I thought Alan Turing was brilliant, fascinating....and autistic. I immediately Googled, "was Alan Turing autistic" and quickly discovered there were many others who saw autistic traits in this often misunderstood genius.
There is no way to determine if Alan Turing fell somewhere on the autism spectrum, but, there were certainly a lot of traits that made me (and others) speculate. Alan was a genius in both math and deciphering and enciphering encrypted messages. He also didn't like it when his peas and carrots touched. Alan ate an apple every night before bedtime. He struggled understanding sarcasm and picking up social cue. Alan also had trouble relating to his peers, so, he had a hard time making friends. Hmmm...what would the DSM-V say?
Along with his genius IQ and his social quirks, Alan Turing was also gay at a time when being gay was not only socially unacceptable, it was against the law. As a result, Alan Turing was forced to pretend to be someone he was not in order to conform to the way society expected him to be rather than having society accept him as he was. Being a brilliant, quirky, socially awkward, gay man was not the majority, so Alan felt obligated to play The Imitation Game. Sadly, the results were tragic.
There were many times over the years I forced Ryan to try this activity or that activity because that's what "EVERYONE is doing' and by "EVERYONE" I meant the neurotypical majority. In other word, imitate the majority, do what your neurotypical peers are doing because that is what people expect, that is what people want to see, that is what makes people comfortable.
Conform, don't stand out. Be the same, don't be different. Imitate, don't be true.
Sure, I understand that Ryan needs to have good manners, learn what is appropriate and what is not, and I want him to be a successful contributing member of the neurotypicals that makes up the majority of our society, but, I also want Ryan to hold on to the essence of who he is, of who and what makes Ryan, Ryan and to never, ever feel shame for doing so.
As I felt my old friend Guilt pounding on my front door ready for her daily glass of wine, a thought occurred to me. A thought that shifted my entire way of thinking that had me re-writing this entire blog post. It's not Ryan or people living with autism who are playing The Imitation Game, it is the rest of us. We are the ones who so often spend our days imitating, not Ryan. For the most part, when the neurotypical majority is not nagging him, Ryan is confident in who he is, and he is not imitating anything or pretending to be someone he's not, while trying to conform to the majority. No, that's the rest of us.
Yes, we neurotypicals are all guilty of playing The Imitation Game and although chances are it won't cost us our lives like it did Alan Turing, it does certainly make one wonder how much better life would be if we just quit imitating. But, chances are, we won't.

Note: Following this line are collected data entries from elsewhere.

(* ===== verification/SubvolumeLaws.v ===== *)
(** * What the subvolume service relies on

    [OsView] says what is in the machine: the subvolumes with their attributes
    and data, where filesystems are mounted and what the loop devices are backed
    by. [OsLaws] states what the kernel, bcachefs and the tools promise about
    the calls of the service, for paths without symbolic links: what each call
    may change, what reading an attribute says, that a listing names subvolumes,
    that a snapshot is a copy. On top of them a notion of a program that leaves
    the volumes alone, [calm], and the proof that all reading operations are. *)
From Stdlib Require Import String Ascii ZArith.
From stdpp Require Import base list gmap strings numbers.
From S2P Require Import Prelude RustStr Disk FileShare Iscsi Subvolume SubvolumeRead.

Open Scope string_scope.
Open Scope rust_scope.

(** ** The machine *)

Record Volume (D : Type) := mkVolume { vl_attrs : gmap string string; vl_mode : Z; vl_data : D }.
Arguments mkVolume {_}.
Arguments vl_attrs {_}.
Arguments vl_mode {_}.
Arguments vl_data {_}.

Class OsView `{Os} := {
  (** The contents of the files of a subvolume. *)
  Data : Type;
  (** The subvolume at a path. *)
  volumes : Store -> Path -> option (Volume Data);
  (** Where a filesystem is mounted, by its name. *)
  mounts : Store -> string -> option string;
  (** The file a loop device is on, as the kernel prints it. *)
  loops : Store -> string -> option string;
  (** The identifier of the filesystem that is mounted at a place. *)
  uuid_at : Store -> string -> option string;
  (** The path of a subvolume, by its identity. *)
  volume_at : Store -> BlockVolumeId -> option Path
}.

Definition owner_of {D} (v : Volume D) : option string := vl_attrs v !! XATTR_NASTY_OWNER.

(** ** What a call may change *)

Section Touches.
Context `{OsView}.

(** The subvolume a path is in: the nearest one above it, or at it. *)
Definition enclosing (s : Store) (p q : Path) : Prop :=
  is_Some (volumes s q) /\ q `prefix_of` p /\ forall q', q' `prefix_of` p -> is_Some (volumes s q') -> q' `prefix_of` q.

(** The subvolume a file is in. *)
Definition holding (s : Store) (p q : Path) : Prop := q <> p /\ enclosing s p q.

Definition first_arg (args : list string) : string := default "" (head args).
Definition last_arg (args : list string) : string := default "" (list.last args).

(** Files of the engine and of the system, which are in no subvolume. *)
Definition system_path (p : string) : bool := starts_with "/etc/" p || starts_with "/run/" p.

(** A new subvolume or snapshot goes to a place where there is no subvolume. *)
Definition exec_touches (s : Store) (program : string) (args : list string) (q : Path) : Prop :=
  if program =s "bcachefs" then
    if first_arg args =s "subvolume" then
      if default "" (args !! 1%nat) =s "list" then False
      else q = components (last_arg args) /\ (default "" (args !! 1%nat) = "delete" \/ volumes s q = None)
    else enclosing s (components (last_arg args)) q
  else if program =s "truncate" then holding s (components (last_arg args)) q
  else if starts_with "mkfs." program then
    exists f, loops s (last_arg args) = Some f /\ holding s (components f) q
  else if existsb (String.eqb program) ["losetup"; "blockdev"; "blkid"; "setproject"] then False
  else True.

Definition touches {A} (c : Sys A) (s : Store) (q : Path) : Prop :=
  match c with
  | Exec program args => exec_touches s program args q
  | XattrSet p _ _ | XattrRemove p _ | SetMode p _ => enclosing s (components p) q
  | CreateImage p | SetLen p _ => holding s (components p) q
  | WriteText p _ | AppendText p _ | RenameFile _ p | RemoveFile p => system_path p = false
  | _ => False
  end.

(** The call that removes a subvolume. *)
Definition deletes {A} (c : Sys A) (q : Path) : Prop :=
  match c with
  | Exec program args => program = "bcachefs" /\ exists p, args = ["subvolume"; "delete"; p] /\ components p = q
  | _ => False
  end.

(** The calls that attach and detach loop devices. *)
Definition changes_loops {A} (c : Sys A) : bool :=
  match c with
  | Exec program args =>
      (program =s "losetup") && negb (last_arg args =s "--noheadings") && negb (first_arg args =s "--set-capacity")
  | _ => false
  end.

End Touches.

Definition LOSETUP_LIST : list string := ["--list"; "--output"; "NAME,BACK-FILE"; "--noheadings"].

Class OsLaws `{OsView} `{!Codec (list BcachefsListEntry)} : Prop := {
  (** A call changes the volumes it is asked to change. *)
  law_frame : forall A (c : Sys A) s q, ~ touches c s q -> volumes (os_call c s).2 q = volumes s q;
  (** None of the calls mounts or unmounts. *)
  law_mounts : forall A (c : Sys A) s, mounts (os_call c s).2 = mounts s;
  law_fs : forall n s fs s' m, os_call (FsGet n) s = (Ok fs, s') -> fv_mount_point fs = Some m -> mounts s n = Some m;
  (** Reading an attribute of a subvolume. *)
  law_xattr : forall p k s v s' vol, os_call (XattrGet p k) s = (Ok (Some v), s') ->
    volumes s (components p) = Some vol -> vl_attrs vol !! k = Some v;
  (** A subvolume stays until it is deleted. *)
  law_alive : forall A (c : Sys A) s q, ~ deletes c q -> is_Some (volumes s q) -> is_Some (volumes (os_call c s).2 q);
  (** A listing names subvolumes. *)
  law_list : forall m s o s' es e, os_call (Exec "bcachefs" ["subvolume"; "list"; "--snapshots"; "--json"; m]) s = (Ok o, s') ->
    ou_success o = true -> decode (from_utf8_lossy (ou_stdout o)) = Ok es -> e ∈ es ->
    is_Some (volumes s (components (subvol_path m (be_path e))));
  (** A snapshot is a copy, at a place where there was nothing. *)
  law_snapshot : forall ro a b s o s', os_call (Exec "bcachefs" (["subvolume"; "snapshot"] ++ ro ++ [a; b])%list) s = (Ok o, s') ->
    (ro = [] \/ ro = ["-r"]) -> ou_success o = true ->
    volumes s (components b) = None /\ exists v, volumes s (components a) = Some v /\ volumes s' (components b) = Some v;
  (** A new subvolume is there, where there was nothing. *)
  law_create : forall p s o s', os_call (Exec "bcachefs" ["subvolume"; "create"; p]) s = (Ok o, s') -> ou_success o = true ->
    (forall q, components p `prefix_of` q -> volumes s q = None) /\ is_Some (volumes s' (components p));
  (** A mode is all that [chmod] changes. *)
  law_mode : forall p m s q v, volumes s q = Some v ->
    exists m', volumes (os_call (SetMode p m) s).2 q = Some (mkVolume (vl_attrs v) m' (vl_data v));
  (** A loop device is attached to the file that was asked for, and it was free. *)
  law_attach : forall d f s o s', os_call (Exec "losetup" (losetup_args d f)) s = (Ok o, s') -> ou_success o = true ->
    let dev := trim (from_utf8_lossy (ou_stdout o)) in
    loops s' dev = Some (display_path (components f)) /\ loops s dev = None;
  (** Setting an attribute. *)
  law_xattr_set : forall p k x s s' vol, os_call (XattrSet p k x) s = (Ok tt, s') -> volumes s (components p) = Some vol ->
    volumes s' (components p) = Some (mkVolume (<[k := x]> (vl_attrs vol)) (vl_mode vol) (vl_data vol))
}.

(** ** Lists of components *)

Lemma split_app_slash a b : split "/" (a ++ "/" ++ b) = (split "/" a ++ split "/" b)%list.
Proof. change ("/" ++ b) with (String "/" b). apply split_app_parts. Qed.

Lemma components_app a b : components (a ++ "/" ++ b) = (components a ++ components b)%list.
Proof. unfold components. rewrite split_app_slash. apply List.filter_app. Qed.

Lemma components_subvol m n : components (subvol_path m n) = (components m ++ components n)%list.
Proof. apply components_app. Qed.

Lemma components_img p : components (img_path p) = (components p ++ [BLOCK_FILE_NAME])%list.
Proof. unfold img_path. by rewrite components_app. Qed.

Lemma strip_prefix_Some p s r : strip_prefix p s = Some r -> s = p ++ r.
Proof.
  revert s. induction p as [|c p IH]; intros s; [by destruct s; injection 1 as <-|].
  destruct s as [|d s]; [done|]. cbn. destruct (Ascii.eqb c d) eqn:E; [|done]. apply Ascii.eqb_eq in E as ->.
  intros E. by rewrite (IH _ E).
Qed.

(** ** Programs that leave the volumes alone *)

Section Calm.
Context `{OsLaws} `{ProjectHash} `{!Codec (gmap string BlockVolumeId)}.
Implicit Types (s : Store) (w : SvWorld) (q : Path) (P : Path -> Prop).

(** The volumes at [P], and the mounts, are as in [s0]. *)
Definition kept P s0 w : Prop :=
  mounts (sw_store w) = mounts s0 /\ forall q, P q -> volumes (sw_store w) q = volumes s0 q.

Definition calm {E A} (m : M SvWorld E A) : Prop := forall P s0 w, kept P s0 w -> keeps (kept P s0) m w.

Ryan has worked so incredibly hard to do what the neurotypical society expects of him in some ways, but, there is no one I know who has remained more true to who he is, who he is meant to be, and who smiles happily and proudly with that decision. I know there are days it is difficult for Ryan, I know there are days he has "mixed feelings about his ASD diagnosis", and I know there are occasional moments, where for a fleeting second he wonders what it's like to be a Jones, but, I think on most days, in most moments, Ryan could care less if he ever rolls the dice and takes a turn playing The Imitation Game.
He wins. We lose.
There was a quote from The Imitation Game movie that I believe is so profound and so true, that every time I read it, write it, or say it, I see a beautiful 13 year old boy with an amazing future. After Alan had suffered endlessly at the hands of his classmates, the Joneses who he refused to keep up with, Alan's one and only friend said,
"Sometimes it is the people no one imagines anything of, who do the things that no one can imagine."
As the tears rolled down my cheeks watching the final scenes of The Imitation Game, I found it so utterly tragic that Alan Turing was forced to play the game and tragically lose, just so others could win. I can't help but wonder what other contributions Alan would have made had society just accepted him as he was. Clearly, deciphering the encrypted Nazi code, ending a World War and saving millions of lives just wasn't enough. I wonder what is?